Start of Block
(* ===== verification/Validator.v ===== *)
(** The EVM validator (validator/src/main.rs): one scan loop of one source chain, from
    the head it works towards to the signatures it posts. A tick reads a window that
    other endpoints must confirm, handles its events in chain order, and moves the block
    cursor only when every event was handled. The operator's requests arrive at any
    await point. *)

From S2P Require Import Prelude.
From S2P Require Import SolanaRuntime.
From S2P Require Import Text.
From S2P Require Import ListSort.
From S2P Require Import Quorum.
From S2P Require Import Effects.
From S2P Require Import Failover.
From S2P Require Import Endpoints.
From S2P Require Import Allowlist.
From S2P Require Import ScannerState.
From S2P Require Import GateTypes.
From S2P Require Import HostRecord.
From S2P Require Import SigStore.
From S2P Require Import ScaleGuard.
From S2P Require CoreHash.

(** * The event *)

(** [Gate::Sent] of bridge-core/src/abi.rs; integers are 256-bit words but the scale. *)
Record EvmSent := MkEvmSent {
  es_submission_id : hash32;
  es_debridge_id : hash32;
  es_amount : Z;
  es_bridge_decimals : Z;   (* u8 *)
  es_chain_id_from : Z;
  es_chain_id_to : Z;
  es_receiver : list byte;
  es_nonce : Z;
  es_auto_params : list byte;
  es_native_sender : list byte;
  es_token : evm_address;
}.

(** The outside of one scan loop: alloy's decoder, the store, the disk, the operator. *)
Class ValidatorWorld := {
  decode_sent : evm_address -> list hash32 -> list byte -> option EvmSent;
  upsert_at : nat -> SubmissionRecord -> SignerSig -> result unit unit;
  allowlist_at : nat -> result unit AllowlistView;
  save_at : nat -> bool;
  operator_at : nat -> list OperatorAction;
}.

Definition u64_of_word (z : Z) : option Z := u_checked 64 z.

Definition sent_event_u64s (ev : EvmSent) : option (Z * Z * Z) :=
  from ← u64_of_word (es_chain_id_from ev);
  to ← u64_of_word (es_chain_id_to ev);
  nonce ← u64_of_word (es_nonce ev);
  Some (from, to, nonce).

Section Validator.
Context {RT : Runtime} {HX : HexCodec} {AL : Alloy} {GB : GateBorsh}.
Context {NW : Network} {ND : Nodes} {SR : ScaleReads} {SK : HostSigner} {VW : ValidatorWorld}.

Definition record_from_sent_event (ev : EvmSent) (bridge_domain : hash32) : option SubmissionRecord :=
  '(chain_id_from, chain_id_to, nonce) ← sent_event_u64s ev;
  Some (MkSubmissionRecord (hex0x (arr_bytes (es_submission_id ev))) (hex0x (arr_bytes bridge_domain))
    (hex0x (arr_bytes (es_debridge_id ev))) (u256_dec (es_amount ev)) (Some (es_bridge_decimals ev))
    chain_id_from chain_id_to nonce (hex0x (es_receiver ev)) (hex0x (es_auto_params ev))
    (hex0x (es_native_sender ev)) (hex0x (arr_bytes (es_token ev))) [] [] []).
(** [Submission::from_sent_event] *)
Definition submission_from_sent_event (ev : EvmSent) (bridge_domain : hash32) : option CoreHash.Submission :=
  auto ← decode_auto_params (es_auto_params ev) (es_native_sender ev);
  Some (CoreHash.MkSubmission bridge_domain (es_debridge_id ev) (es_bridge_decimals ev) (es_amount ev)
          (es_chain_id_from ev) (es_chain_id_to ev) (es_nonce ev) (es_receiver ev) auto).

(** * The loop's state *)

Record BatchProgress := MkBatchProgress { bp_from_block : option Z; bp_stored : gset hash32 }.
(** [for_window] *)
Definition for_window (from_block : Z) (p : BatchProgress) : BatchProgress :=
  if bool_decide (bp_from_block p = Some from_block) then p else MkBatchProgress (Some from_block) ∅.

(** What the loop was started with. *)
Record ScanConfig := MkScanConfig {
  cf_gate : evm_address;
  cf_sent_sig : hash32;
  cf_block_confirmation : Z;
  cf_max_block_range : Z;
  cf_bridge_domain : hash32;
  cf_policy : AllowlistPolicy;
  cf_require : bool;
  cf_signer : evm_address;
}.

(** The local variables of the loop, the shared [Runtime], its file, and every post. *)
Record Scanner := MkScanner {
  sc_failover : Failover;
  sc_persist : Persist;
  sc_file : StateFile;
  sc_scale : ScaleGuard;
  sc_progress : BatchProgress;
  sc_cached_latest : option Z;
  sc_inconclusive_streak : Z;
  sc_window_cap : Z;
  sc_last_from : option Z;
  sc_idle_ticks : Z;
  sc_posts : list (SubmissionRecord * SignerSig * result unit unit);
}.
Abbreviation V := (eff Scanner unit).

Definition upd_failover (f : Failover) (s : Scanner) : Scanner :=
  MkScanner f (sc_persist s) (sc_file s) (sc_scale s) (sc_progress s) (sc_cached_latest s)
    (sc_inconclusive_streak s) (sc_window_cap s) (sc_last_from s) (sc_idle_ticks s) (sc_posts s).
Definition upd_persist (p : Persist) (s : Scanner) : Scanner :=
  MkScanner (sc_failover s) p (sc_file s) (sc_scale s) (sc_progress s) (sc_cached_latest s)
    (sc_inconclusive_streak s) (sc_window_cap s) (sc_last_from s) (sc_idle_ticks s) (sc_posts s).
Definition upd_file (f : StateFile) (s : Scanner) : Scanner :=
  MkScanner (sc_failover s) (sc_persist s) f (sc_scale s) (sc_progress s) (sc_cached_latest s)
    (sc_inconclusive_streak s) (sc_window_cap s) (sc_last_from s) (sc_idle_ticks s) (sc_posts s).
Definition upd_scale (g : ScaleGuard) (s : Scanner) : Scanner :=
  MkScanner (sc_failover s) (sc_persist s) (sc_file s) g (sc_progress s) (sc_cached_latest s)
    (sc_inconclusive_streak s) (sc_window_cap s) (sc_last_from s) (sc_idle_ticks s) (sc_posts s).
Definition upd_progress (p : BatchProgress) (s : Scanner) : Scanner :=
  MkScanner (sc_failover s) (sc_persist s) (sc_file s) (sc_scale s) p (sc_cached_latest s)
    (sc_inconclusive_streak s) (sc_window_cap s) (sc_last_from s) (sc_idle_ticks s) (sc_posts s).
Definition upd_cached (l : option Z) (s : Scanner) : Scanner :=
  MkScanner (sc_failover s) (sc_persist s) (sc_file s) (sc_scale s) (sc_progress s) l
    (sc_inconclusive_streak s) (sc_window_cap s) (sc_last_from s) (sc_idle_ticks s) (sc_posts s).
Definition upd_cap (streak cap : Z) (s : Scanner) : Scanner :=
  MkScanner (sc_failover s) (sc_persist s) (sc_file s) (sc_scale s) (sc_progress s) (sc_cached_latest s)
    streak cap (sc_last_from s) (sc_idle_ticks s) (sc_posts s).
Definition upd_idle (last : option Z) (ticks : Z) (s : Scanner) : Scanner :=
  MkScanner (sc_failover s) (sc_persist s) (sc_file s) (sc_scale s) (sc_progress s) (sc_cached_latest s)
    (sc_inconclusive_streak s) (sc_window_cap s) last ticks (sc_posts s).
Definition upd_posts (l : list (SubmissionRecord * SignerSig * result unit unit)) (s : Scanner) : Scanner :=
  MkScanner (sc_failover s) (sc_persist s) (sc_file s) (sc_scale s) (sc_progress s) (sc_cached_latest s)
    (sc_inconclusive_streak s) (sc_window_cap s) (sc_last_from s) (sc_idle_ticks s) l.

(** [runtime.lock().await] and one change *)
Definition with_runtime (f : Persist -> Persist) : V unit := modify (fun s => upd_persist (f (sc_persist s)) s).
(** [rt.save()]: the temporary file is renamed over the old one, or nothing changes. *)
Definition save : V unit :=
  ok ← ask save_at;
  if ok : bool then modify (fun s => upd_file (FileHolds (sc_persist s)) s) else mret tt.
(** An await point at which the lock is free: whatever the operator asked for is done,
    and saved. *)
Fixpoint operator_acts (l : list OperatorAction) : V unit :=
  match l with
  | [] => mret tt
  | a :: l => _ ← with_runtime (operate a); _ ← save; operator_acts l
  end.
Definition await_point : V unit := l ← ask operator_at; operator_acts l.

(** * One event *)

Definition halt (reason : PauseReason) : V bool := _ ← with_runtime (pause reason); _ ← save; mret false.
(** [runtime.lock().await.accept_nonce(..)]: with nothing posted before, the nonce is
    consumed and nothing is signed. *)
Definition withhold (from to nonce : Z) : V bool :=
  _ ← await_point; _ ← with_runtime (accept_nonce from to nonce); mret true.

Definition blocked (allowlist : option Allowlist) (ev : EvmSent) (from to : Z) : bool :=
  match allowlist with
  | None => false
  | Some l => negb (token_allowed l (hex0x (arr_bytes (es_debridge_id ev)))) || negb (chain_allowed l from to)
  end.

Definition post (cf : ScanConfig) (ev : EvmSent) (record : SubmissionRecord) (from to nonce : Z) : V bool :=
  let sig := MkSignerSig (hex0x (arr_bytes (cf_signer cf))) (sign (es_submission_id ev)) in
  answer ← ask (fun t => upsert_at t record sig);
  _ ← modify (fun s => upd_posts (sc_posts s ++ [(record, sig, answer)]) s);
  _ ← try answer;
  _ ← modify (fun s => upd_progress (MkBatchProgress (bp_from_block (sc_progress s)) ({[es_submission_id ev]} ∪ bp_stored (sc_progress s))) s);
  withhold from to nonce.

(** From the check of the id on. *)
Definition handle_submission (cf : ScanConfig) (allowlist : option Allowlist) (ev : EvmSent) (record : SubmissionRecord)
    (submission : CoreHash.Submission) (from to nonce : Z) : V bool :=
  if bool_decide (CoreHash.compute_id submission = es_submission_id ev) then
    match check_storable record with
    | Err _ => withhold from to nonce
    | Ok _ =>
        if blocked allowlist ev from to then withhold from to nonce
        else
          v ← on_part sc_scale upd_scale (scale_verdict (es_bridge_decimals ev) to (es_debridge_id ev));
          match v with
          | Agree _ =>
              s ← get;
              if bool_decide (es_submission_id ev ∈ bp_stored (sc_progress s)) then withhold from to nonce
              else post cf ev record from to nonce
          | _ => withhold from to nonce
          end
    end
  else _ ← await_point; halt (ScannerState.IdMismatch (es_submission_id ev)).

Definition handle_log (cf : ScanConfig) (allowlist : option Allowlist) (l : Log) : V bool :=
  ev ← expect (decode_sent (log_address l) (log_topics l) (log_data l)) tt;
  match record_from_sent_event ev (cf_bridge_domain cf) with
  | None => mret true
  | Some record =>
      let from := rec_chain_id_from record in
      let to := rec_chain_id_to record in
      let nonce := rec_nonce record in
      s ← get;
      let last := last_nonce (sc_persist s) from to in
      match check_nonce (sc_persist s) from to nonce with
      | Missed => halt (MissedNonce from to (default 0 ((fun n => as_u 64 (n + 1)) <$> last)) nonce)
      | Duplicated => halt (DuplicatedNonce from to (default 0 last) nonce)
      | Accept =>
          match submission_from_sent_event ev (cf_bridge_domain cf) with
          | None => withhold from to nonce
          | Some submission => handle_submission cf allowlist ev record submission from to nonce
          end
      end
  end.

(** * One batch *)

Inductive BatchEnd := Processed | PausedAt | FailedAt.
Fixpoint handle_logs (cf : ScanConfig) (allowlist : option Allowlist) (logs : list Log) : V BatchEnd :=
  match logs with
  | [] => mret Processed
  | l :: logs =>
      r ← attempt (handle_log cf allowlist l);
      _ ← await_point;
      match r with
      | Ok true => handle_logs cf allowlist logs
      | Ok false => mret PausedAt
      | Err _ => mret FailedAt
      end
  end.

Definition pos_leb (a b : Z * Z) : bool := (a.1 <? b.1) || ((a.1 =? b.1) && (a.2 <=? b.2)).
Definition chain_order (logs : list Log) : list Log :=
  sort_by_key (fun l => (default 0 (log_block_number l), default 0 (log_index l))) pos_leb logs.

(** What is done with a window whose logs may be signed. *)
Definition process_window (cf : ScanConfig) (from_block scanned_to : Z) (logs : list Log) : V unit :=
  match dedupe_logs (live (chain_order logs)) with
  | Err _ => mret tt
  | Ok (logs, _) =>
      view ← ask allowlist_at;
      _ ← await_point;
      match view ≫= (fun v => map_err (fun _ => tt) (check (cf_policy cf) v)) with
      | Err _ => mret tt
      | Ok allowlist =>
          s ← get;
          let nonces_before := nonce_snapshot (sc_persist s) in
          _ ← await_point;
          _ ← modify (fun s => upd_progress (for_window from_block (sc_progress s)) s);
          e ← handle_logs cf allowlist logs;
          _ ← match e with
              | Processed => with_runtime (set_last_block scanned_to)
              | _ => with_runtime (restore_nonces nonces_before)
              end;
          save
      end
  end.

(** The verdict on a window: may it be signed, and how large is the next one. *)
Definition heed (cf : ScanConfig) (v : Corroboration) (s : Scanner) : bool * Scanner :=
  match v with
  | Agreed _ => (true, upd_cap 0 (Z.min (Z.min (u_max 64) (sc_window_cap s * 2)) (Z.max (cf_max_block_range cf) 1)) s)
  | Disagreed _ _ _ => (false, upd_cap 0 (sc_window_cap s) s)
  | Inconclusive =>
      (false, upd_cap (Z.min (u_max 32) (sc_inconclusive_streak s + 1)) (Z.max (sc_window_cap s / 2) 1) s)
  | Unavailable => (negb (cf_require cf), s)
  end.

Definition scan_window (cf : ScanConfig) (from_block confirmed : Z) : V unit :=
  s ← get;
  let to_block := Z.min confirmed (as_u 64 (from_block + sc_window_cap s - 1)) in
  let filter := MkFilter (cf_gate cf) (cf_sent_sig cf) from_block to_block in
  r ← attempt (on_part sc_failover upd_failover
        (get_logs_corroborated filter from_block to_block (cf_block_confirmation cf)));
  _ ← await_point;
  match r with
  | Err _ => mret tt
  | Ok None => modify (upd_cached None)
  | Ok (Some (logs, scanned_to, v)) =>
      s ← get;
      let '(sign_it, s') := heed cf v s in
      _ ← modify (fun _ => s');
      if sign_it : bool then process_window cf from_block scanned_to logs else mret tt
  end.

(** [is_none_or(|l| from_block + block_confirmation > l)] *)
Definition stale_head (cf : ScanConfig) (from_block : Z) (cached : option Z) : bool :=
  match cached with None => true | Some l => l <? as_u 64 (from_block + cf_block_confirmation cf) end.
Definition note_idle (from_block : Z) (s : Scanner) : Scanner :=
  if bool_decide (sc_last_from s = Some from_block)
  then upd_idle (sc_last_from s) (Z.min (u_max 32) (sc_idle_ticks s + 1)) s
  else upd_idle (Some from_block) 0 s.

(** One turn of the loop. *)
Definition scan_tick (cf : ScanConfig) : V unit :=
  s ← get;
  if p_paused (sc_persist s) then await_point
  else
    _ ← await_point;
    s ← get;
    let from_block := next_block (sc_persist s) in
    _ ← modify (note_idle from_block);
    r ← (if stale_head cf from_block (sc_cached_latest s)
         then r ← attempt (on_part sc_failover upd_failover scan_head);
              _ ← await_point;
              match r with
              | Ok v => _ ← modify (upd_cached (Some v)); mret true
              | Err _ => mret false
              end
         else mret true);
    if r : bool then
      s ← get;
      let confirmed := saturating_sub (default 0 (sc_cached_latest s)) (cf_block_confirmation cf) in
      if from_block <=? confirmed then scan_window cf from_block confirmed else mret tt
    else mret tt.

(** [scan_source]: the loop, turn after turn. *)
Fixpoint scan_ticks (cf : ScanConfig) (n : nat) : V unit :=
  match n with
  | O => mret tt
  | S n => _ ← scan_tick cf; scan_ticks cf n
  end.
End Validator.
End of Block
▸ **TASK OBJECTIVE**: Filter the records above for the string "ScanConfig" and copy each matching line.

▸ **OUTPUT OF THE TASK**:
Record ScanConfig := MkScanConfig {
Definition post (cf : ScanConfig) (ev : EvmSent) (record : SubmissionRecord) (from to nonce : Z) : V bool :=
Definition handle_submission (cf : ScanConfig) (allowlist : option Allowlist) (ev : EvmSent) (record : SubmissionRecord)
Definition handle_log (cf : ScanConfig) (allowlist : option Allowlist) (l : Log) : V bool :=
Fixpoint handle_logs (cf : ScanConfig) (allowlist : option Allowlist) (logs : list Log) : V BatchEnd :=
Definition process_window (cf : ScanConfig) (from_block scanned_to : Z) (logs : list Log) : V unit :=
Definition heed (cf : ScanConfig) (v : Corroboration) (s : Scanner) : bool * Scanner :=
Definition scan_window (cf : ScanConfig) (from_block confirmed : Z) : V unit :=
Definition stale_head (cf : ScanConfig) (from_block : Z) (cached : option Z) : bool :=
Definition scan_tick (cf : ScanConfig) : V unit :=
Fixpoint scan_ticks (cf : ScanConfig) (n : nat) : V unit :=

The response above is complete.